<<<<

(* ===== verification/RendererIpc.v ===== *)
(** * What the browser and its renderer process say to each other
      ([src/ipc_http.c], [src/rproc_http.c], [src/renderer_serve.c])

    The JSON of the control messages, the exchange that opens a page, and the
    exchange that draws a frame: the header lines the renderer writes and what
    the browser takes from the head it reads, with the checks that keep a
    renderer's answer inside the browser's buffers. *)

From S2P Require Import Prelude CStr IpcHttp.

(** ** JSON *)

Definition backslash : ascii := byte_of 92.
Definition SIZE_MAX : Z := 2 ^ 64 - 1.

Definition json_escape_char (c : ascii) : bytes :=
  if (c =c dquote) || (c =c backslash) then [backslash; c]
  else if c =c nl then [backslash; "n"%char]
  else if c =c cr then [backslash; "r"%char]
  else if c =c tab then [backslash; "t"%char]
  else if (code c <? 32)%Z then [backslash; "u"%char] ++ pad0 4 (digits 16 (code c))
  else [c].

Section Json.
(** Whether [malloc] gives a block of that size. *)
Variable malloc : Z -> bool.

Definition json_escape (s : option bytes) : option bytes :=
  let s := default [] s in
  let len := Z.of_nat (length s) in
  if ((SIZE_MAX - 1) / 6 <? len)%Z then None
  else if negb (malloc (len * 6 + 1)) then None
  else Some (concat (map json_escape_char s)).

>>>>

**Task prompt:** Reproduce each line of the records in which the word "that" appears.

**Response to this task:**
    The JSON of the control messages, the exchange that opens a page, and the
    exchange that draws a frame: the header lines the renderer writes and what
    the browser takes from the head it reads, with the checks that keep a
(** Whether [malloc] gives a block of that size. *)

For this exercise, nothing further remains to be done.